(* ===== verification/RtpPadding.v ===== *)
(** * Packets of padding

    What SendPadData of [RtpResend] puts on the wire: packets that the receiver's parser
    takes for padding and nothing else. *)
From S2P Require Import Prelude Pointwise RtpWire RtpExtMap RtpHeader RtpSender RtpRoundTrip RtpSession RtpRtx Vp8Session Pacer RedSender RedSession RtpHistory RtpKept RtpResend SenderNet.
Local Open Scope Z_scope.

(** A packet of padding for the parser. *)
Definition is_padding (packet : list Z) : Prop :=
  exists h, (forall R, Parse (R := R) packet None new_RTPHeader = Cont (true, h))
  /\ headerLength h + paddingLength h = Zlen packet /\ 0 < paddingLength h.

Lemma Parse_padding packet :
  Zlen packet = 236 -> zat packet 0 = 160 -> zat packet 235 = 224 -> is_padding packet.
Proof.
  intros Hl H0 H1. unfold is_padding.
  exists (mkRTPHeader (flag (packet !!! 1%nat) 128) (Z.land (packet !!! 1%nat) 127) (word16_at packet 2)
    (word32_at packet 4) (word32_at packet 8) 0 (arrOfCSRCs new_RTPHeader) 224 12 (payload_type_frequency new_RTPHeader) no_extension).
  split; [|cbn; lia]. intros R. unfold Parse, kRtpMinParseLength. rewrite Hl. change (236 <? 12) with false. cbv iota.
  rewrite rd_zat by lia. cbn [flow_bind]. rewrite (rd_total packet 1) by lia. cbn [flow_bind]. rewrite H0.
  rewrite Word16_at by lia. cbn [flow_bind]. rewrite !Word32_at by lia. cbn [flow_bind].
  change (negb (Z.shiftr 160 6 =? kRtpExpectedVersion)) with false. cbv iota. change (Z.land 160 15) with 0.
  change (236 <? 12 + 0 * 4) with false. cbv iota. rewrite rd_zat by lia. cbn [flow_bind]. change (236 - 1) with 235. rewrite H1.
  change (flag 160 32) with true. change (flag 160 16) with false. reflexivity.
Qed.

Section padding.
Context (alloc : Z -> list Z) (rand : Z -> list Z).
Hypothesis alloc_length : forall k, 0 <= k -> Zlen (alloc k) = k.
Hypothesis rand_length : forall j, Zlen (rand j) = 4.

Lemma BuildPaddingPacket_pads {R} packet bytes :
  236 <= Zlen packet -> zat packet 0 = 128 -> kMaxPaddingLength <= bytes ->
  exists packet', BuildPaddingPacket (R := R) packet 12 bytes rand = Cont (kMaxPaddingLength, packet')
    /\ Zlen packet' = Zlen packet /\ is_padding (ztake 236 packet').
Proof.
  unfold kMaxPaddingLength. intros Hl H0 Hb. unfold BuildPaddingPacket, kMaxPaddingLength. rewrite (proj2 (Z.ltb_ge _ _)) by lia.
  rewrite rd_zat, H0 by lia. cbn [flow_bind]. rewrite wr_Cont by lia. cbn [flow_bind].
  change (Z.to_nat (Z.shiftr 224 2)) with 56%nat.
  destruct (for_up_inv (R := R) (fun _ l => Zlen l = Zlen packet /\ zat l 0 = 160)
    (fun j packet => blk_put packet (12 + 4 * j) (rand j)) 56 0 (<[Z.to_nat 0 := Z.lor 128 32]> packet)) as (l & El & Hll & Hl0).
  - rewrite Zlen_insert, zat_insert by lia. done.
  - intros i l Hi [Hll Hl0]. pose proof (rand_length i). rewrite blk_put_put by lia. eexists. split; [done|].
    rewrite Zlen_put by lia. split; [done|]. unfold put. rewrite zat_app, Zlen_ztake, (proj2 (Z.ltb_lt _ _)), zat_ztake by lia. done.
  - rewrite El. cbn [flow_bind]. rewrite wr_Cont by lia. cbn [flow_bind]. eexists. split; [done|]. split; [by rewrite Zlen_insert|].
    apply Parse_padding; [by rewrite Zlen_ztake by (rewrite Zlen_insert; lia)| |]; rewrite zat_ztake, zat_insert by (rewrite ?Zlen_insert; lia); done.
Qed.

(** ** The loop *)

(** What padding does to the sender: it takes sequence numbers. *)
Record padded (self self' : RTPSender) : Prop := mkPadded {
  pd_transport : same_transport self self';
  pd_marker : last_packet_marker_bit_ self' = last_packet_marker_bit_ self
}.

Lemma pad_stream_padded self st ssrc sn self' :
  sender_inv self -> rtx_ st = kRtxOff -> pad_stream self st = Some (ssrc, sn, self') -> padded self self'.
Proof.
  intros Hi Hr. unfold pad_stream. rewrite Hr. change (kRtxOff =? kRtxOff) with true. cbv iota.
  destruct (negb _); [done|]. cbn [IncrementSequenceNumber]. intros [= <- <- <-].
  assert (Hi' : sender_inv (IncrementSequenceNumber self).2) by (eapply step_keeps; [apply step_increment|done]).
  split; [by split|done].
Qed.

Lemma padded_trans a b c : padded a b -> padded b c -> padded a c.
Proof. intros [A1 A2] [B1 B2]. split; [by eapply same_transport_trans|congruence]. Qed.

Lemma pad_loop_pads {R} fuel self h w st now pt ts cap bytes sent :
  sender_inv self -> rtp_header_extension_map_ self = [] -> rtx_ st = kRtxOff -> bytes <= 224 * Z.of_nat fuel ->
  exists sent' self' pads, pad_loop (H := stored_wire) (R := R) alloc fuel self (h, w) st rand now pt ts cap bytes sent
    = Cont (sent', self', (h, w ++ pads)) /\ padded self self' /\ Forall is_padding pads.
Proof.
  revert self w bytes sent. induction fuel as [|fuel IH]; intros self w bytes sent Hi Hm Hr Hb; cbn [pad_loop].
  - rewrite (proj2 (Z.leb_le _ _)) by lia. exists sent, self, []. rewrite app_nil_r. split; [done|]. split; [by split; [split|]|constructor].
  - destruct (Z.leb_spec bytes 0) as [Hb0|Hb0].
    { exists sent, self, []. rewrite app_nil_r. split; [done|]. split; [by split; [split|]|constructor]. }
    cbv zeta. destruct (pad_stream self st) as [[[ssrc sn] self1]|] eqn:Es.
    2:{ exists sent, self, []. rewrite app_nil_r. split; [done|]. split; [by split; [split|]|constructor]. }
    assert (Hp := pad_stream_padded self st ssrc sn self1 Hi Hr Es). assert (Hi1 := tr_inv _ _ (pd_transport _ _ Hp)).
    assert (Hm1 : rtp_header_extension_map_ self1 = []) by (by rewrite (tr_map _ _ (pd_transport _ _ Hp))).
    destruct (inv_sender self1 Hi1) as (Hmo & Hty & _).
    assert (Ha : Zlen (alloc IP_PACKET_SIZE) = 1500) by (rewrite alloc_length; done).
    rewrite CreateRTPHeader_spec by (done || lia). cbv zeta. cbn [flow_bind].
    set (bs := header_bytes self1 pt ssrc false ts sn (ztake 0 [])).
    assert (Hbs : Zlen bs = 12) by (subst bs; unfold header_bytes, has_ext, extension_bytes; by rewrite Hm1).
    rewrite Hbs. set (b := if bytes <? kMaxPaddingLength then kMaxPaddingLength else bytes).
    assert (Hbig : kMaxPaddingLength <= b /\ b <= Z.max 224 bytes)
      by (subst b; unfold kMaxPaddingLength; destruct (Z.ltb_spec bytes 224); lia).
    destruct (BuildPaddingPacket_pads (R := R) (put (alloc IP_PACKET_SIZE) 0 bs) b) as (packet & Eb & Hl & Hpad).
    { rewrite Zlen_put by lia. lia. }
    { rewrite put_0, zat_app by lia. rewrite Hbs. change (0 <? 12) with true. cbv iota. subst bs.
      unfold header_bytes, has_ext. by rewrite Hm1. }
    { lia. }
    rewrite Eb. cbn [flow_bind]. rewrite Zlen_put in Hl by lia. change (kMaxPaddingLength + 12) with 236.
    rewrite blk_get_Cont, zdrop_0 by lia. cbn [flow_bind]. assert (Hpad' := Hpad). destruct Hpad' as (x & Hx & _).
    rewrite Hx. cbn [flow_bind]. destruct (no_updates (R := R) self1 (ztake 236 packet) 236 x now (now - cap) Hm1) as [E1 E2].
    rewrite E1. replace (if 0 <? cap then _ else _) with (Cont (R := R) (ztake 236 packet)) by (by destruct (0 <? cap)).
    cbn [flow_bind]. rewrite E2. cbn [flow_bind]. unfold SendPacketToNetwork. cbn [transport_SendPacket stored_wire fst snd].
    rewrite Zlen_ztake by lia. change (236 <=? 0) with false. cbn [negb].
    destruct (IH self1 (w ++ [ztake 236 packet]) (b - kMaxPaddingLength) (sent + kMaxPaddingLength) Hi1 Hm1 Hr)
      as (sent' & self' & pads & E & Hp' & Hpads); [unfold kMaxPaddingLength in *; lia|].
    exists sent', self', (ztake 236 packet :: pads). rewrite E, <- app_assoc. split; [done|].
    split; [by eapply padded_trans|by constructor].
Qed.

Lemma TimeToSendPadding_pads {R} fuel self h w st now bytes :
  sender_inv self -> rtp_header_extension_map_ self = [] -> rtx_ st = kRtxOff ->
  exists sent self' pads,
    ModuleRtpRtcpImpl_TimeToSendPadding (H := stored_wire) (R := R) alloc fuel self (h, w) st rand now bytes
    = Cont (sent, self', (h, w ++ pads)) /\ padded self self' /\ Forall is_padding pads.
Proof.
  intros Hi Hm Hr. unfold ModuleRtpRtcpImpl_TimeToSendPadding, TimeToSendPadding.
  assert (H0 : forall sent : Z, exists sent' self' pads, Cont (R := R) (sent, self, (h, w)) = Cont (sent', self', (h, w ++ pads))
    /\ padded self self' /\ Forall is_padding pads).
  { intros sent. exists sent, self, []. rewrite app_nil_r. split; [done|]. split; [by split; [split|]|constructor]. }
  unfold SendingMedia. destruct (sending_media_ st) eqn:Em; [|apply H0]. cbn [negb]. rewrite Hr.
  change (negb (Z.land kRtxOff kRtxRedundantPayloads =? 0)) with false.
  change (0 <? Z.land kRtxOff kRtxRedundantPayloads) with false. cbv iota zeta.
  destruct (if 0 <? last_timestamp_time_ms_ self then _ else _) as [ts cap]. cbn [flow_bind]. rewrite Z.sub_0_r.
  destruct (Z.ltb_spec 0 bytes) as [Hb|Hb]; [|apply H0].
  unfold SendPadData, SendingMedia. rewrite Em. cbn [negb].
  destruct (pad_loop_pads (R := R) (S (Z.to_nat (Z.quot bytes kMaxPaddingLength))) self h w st now (payload_type_ st) ts cap bytes 0 Hi Hm Hr)
    as (sent & self' & pads & E & Hp); [unfold kMaxPaddingLength; rewrite Nat2Z.inj_succ, Z2Nat.id by (apply Z.quot_pos; lia);
      assert (H := Z.quot_rem' bytes 224); assert (H1 := Z.rem_bound_pos bytes 224); lia|].
  rewrite E. cbn [flow_bind]. eauto.
Qed.
End padding.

» EXERCISE: Go through the data above from its first line and copy each line exactly, stopping once the line with "exists (mkRTPHeader (flag" has been copied.

» RESPONSE AREA:
(* ===== verification/RtpPadding.v ===== *)
(** * Packets of padding

    What SendPadData of [RtpResend] puts on the wire: packets that the receiver's parser
    takes for padding and nothing else. *)
From S2P Require Import Prelude Pointwise RtpWire RtpExtMap RtpHeader RtpSender RtpRoundTrip RtpSession RtpRtx Vp8Session Pacer RedSender RedSession RtpHistory RtpKept RtpResend SenderNet.
Local Open Scope Z_scope.

(** A packet of padding for the parser. *)
Definition is_padding (packet : list Z) : Prop :=
  exists h, (forall R, Parse (R := R) packet None new_RTPHeader = Cont (true, h))
  /\ headerLength h + paddingLength h = Zlen packet /\ 0 < paddingLength h.

Lemma Parse_padding packet :
  Zlen packet = 236 -> zat packet 0 = 160 -> zat packet 235 = 224 -> is_padding packet.
Proof.
  intros Hl H0 H1. unfold is_padding.
  exists (mkRTPHeader (flag (packet !!! 1%nat) 128) (Z.land (packet !!! 1%nat) 127) (word16_at packet 2)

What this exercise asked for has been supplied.